My friend Raphael said “You should create a course! I’m sure you could come up with something amazing! Like “How to cope with spiritually induced depression – the Taoist way”
My friends give me the funniest advice ever sometimes. I’m not sure if they’re being uber-wise or taking the piss or both. Either way, I might just do that. Might need to give it some time though, just to be sure that I am indeed coping… (for the record Raphael is a super-hero who buried orgone generators in several former Nazi concentration camps and sent healing to the land.)
Someone asked “Umm ‘spiritually induced depression’? Please illuminate that for a start”

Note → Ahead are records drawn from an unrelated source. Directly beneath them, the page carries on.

(** ** PortableSerializer *)

Module PortableSerializer.
Section PortableSerializer.
Context `{Uninit} `{Prototype} {L : Type} `{LongLib L} (toNumber : L -> js_number) (factories : gmap Z (Z -> option PortableClass)).
Implicit Types (input : ObjectDataInput) (output : ObjectDataOutput).

Fixpoint writeObject (object : Portable L) : ObjectDataOutput -> St ObjectDataOutput :=
  match object with mkPortable factoryId classId version fields => fun output =>
    cd ← lookupOrRegisterClassDefinition (mkPortable factoryId classId version fields);
    output ← lift (Output.writeInt (cd_version cd) output);
    '(writer, output) ← lift (DefaultPortableWriter.new cd output);
    output ← DefaultPortableWriter.write_all writeObject writer fields output;
    lift (DefaultPortableWriter.end_ writer output)
  end.

Definition write (object : Portable L) output : St ObjectDataOutput :=
  output ← lift (Output.writeInt (p_factoryId object) output);
  output ← lift (Output.writeInt (p_classId object) output);
  writeObject object output.

Definition createNewPortableInstance (factoryId classId : Z) : res PortableClass :=
  match factories !! factoryId with
  | None => Err HazelcastError
  | Some factoryFn => match factoryFn classId with None => Err HazelcastError | Some portable => Ok portable end
  end.

(** A call of [readPortable]: of the method of the reader for the type. *)
Section ReadFields.
Variable readObject : ObjectDataInput -> Z -> Z -> St (ReadObject L * ObjectDataInput).

Definition value {A} (f : A -> Simple L) (r : Reader A) : Reader (ReadValue L) := fun input =>
  '(x, input) ← r input; Ok (RSimple (f x), input).
Definition or_undefined {A} (f : A -> Simple L) (r : Reader (option A)) : Reader (ReadValue L) := fun input =>
  '(x, input) ← r input; Ok (match x with Some x => RSimple (f x) | None => RUndefined end, input).

Definition read_default (t : FieldType) (name : js_string) (r : DefaultPortableReader.t) input : St (ReadValue L * ObjectDataInput) :=
  match t with
  | PORTABLE => '(p, input) ← DefaultPortableReader.readPortable readObject name r input; mret (RPortable p, input)
  | PORTABLE_ARRAY => '(ps, input) ← DefaultPortableReader.readPortableArray readObject name r input; mret (RPortableArray ps, input)
  | BYTE => lift (value VByte (DefaultPortableReader.readByte name r) input)
  | BOOLEAN => lift (value VBoolean (DefaultPortableReader.readBoolean name r) input)
  | CHAR => lift (value VChar (DefaultPortableReader.readChar name r) input)
  | SHORT => lift (value VShort (DefaultPortableReader.readShort name r) input)
  | INT => lift (value VInt (DefaultPortableReader.readInt name r) input)
  | LONG => lift (value VLong (DefaultPortableReader.readLong name r) input)
  | FLOAT => lift (value VFloat (DefaultPortableReader.readFloat name r) input)
  | DOUBLE => lift (value VDouble (DefaultPortableReader.readDouble name r) input)
  | STRING => lift (value VString (DefaultPortableReader.readString name r) input)
  | BYTE_ARRAY => lift (value VByteArray (DefaultPortableReader.readByteArray name r) input)
  | BOOLEAN_ARRAY => lift (value VBooleanArray (DefaultPortableReader.readBooleanArray name r) input)
  | CHAR_ARRAY => lift (value VCharArray (DefaultPortableReader.readCharArray name r) input)
  | SHORT_ARRAY => lift (value VShortArray (DefaultPortableReader.readShortArray name r) input)
  | INT_ARRAY => lift (value VIntArray (DefaultPortableReader.readIntArray name r) input)
  | LONG_ARRAY => lift (value VLongArray (DefaultPortableReader.readLongArray name r) input)
  | FLOAT_ARRAY => lift (value VFloatArray (DefaultPortableReader.readFloatArray name r) input)
  | DOUBLE_ARRAY => lift (value VDoubleArray (DefaultPortableReader.readDoubleArray name r) input)
  | STRING_ARRAY => lift (value VStringArray (DefaultPortableReader.readStringArray name r) input)
  end.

Well spiritually induced depression because part of my spiritual path and/or part of personality is an immense sense of empathy. The bodhisatva path of buddhism talks of making an oath not to go to the enlightened realms until all other beings have attained enlightenment and escaped the wheel of suffering. The Christian path says that our main role model and the Son of God was tortured and killed before attaining the light-body and ascension. We have this data to play with, various martyr stories where the hero must suffer for the greater good. I do not know to what extent it is just my personality or to what extent I was influenced by these ideas but personally when the news says 1000 of bombs were dropped on Iraq, or hundreds of bombs were dropped on Palestine I do not just hear numbers. I feel thousands of innocent lives being taken for greed, families torn apart, loss, grief, unneccessary suffering. My taxes pay for that. Our taxes pay for that. Empathy is part of my spiritual path but that empathy is part of the roots of my depression. Awareness of the political spectrum is part of my spiritual path but that awareness is part of the roots of my depression. I see and feel more than most people it seems but this awareness is not the Jedi mind tricks I wished for, it’s a sensitivity and often a pain and an ache. In short my spiritual path makes me more aware and that awareness offten makes me sad. And very few people understand it, they just think I avoid situations because I am weak or lazy or they think I am passionate because I am angry but I genuinely just think about stuff that doesn’t help my self esteem and feel stuff for other people I will never meet and have no personal connection to. I just don’t want anyone to be sad ever, I care but I can never do enough to ease the suffering myself. Short moments many times. There’s nothing to do, the struggle is illusion and if it wasn’t for the pain we wouldn’t know the joy. Easy for me to say though, my house isn’t getting bombed.
to be honest it is hard to be alive and aware in the Western world without being either a hypocrite or a martyr so I try not to think too much. When I was trying not to be a hypocrite I refused benefits, and lived in squats but I still survived on the excesses of Western society when I was eating out of skips, something or someone somewhere is always suffering for our joy. I just try to make a difference where I can and try not to suffer depression by thinking about all of the above too much. This is why “stop thinking for short moments many times” is particularly good advice for me. The only way not to be a hypocrite in the Western World is to go straight to Parliament right now and say and/or do things that will either raise awareness of the arms trade, exploitation of Africa, and/or existence of sustainable alternatives and/or get you arrested. I’m not prepared to leave the house right now to get myself arrested but I may stop eating meat forever. I haven’t made a decision there yet. Oooh, get myself arrested by Gomez. Vintage.
When I stop thinking for a short moment I don’t want anything, I have everything I need and the universe is perfection. When I am in that state of realisation, of Gnosis, of truth there is no need for things like ‘manifestation lists’. There is no need. But lists are fun and I am not always in that state… here is a manifestation list 😉
I want to be happy, healthy and wealthy, inspired and inspiring with the freedom to travel, and the confidence to help others, content on my own but with a lover who inspires me as I inspire her or lovers who inspire me as I inspire them, to love myself and respect myself as we love each other and respect each other.
Music, poems and positive vibes spreading far and wide.
Hugs and cuddles on tap.
Nature only a short walk away.
Several thousand pounds to invest in positive futures will be mine, thank you universe.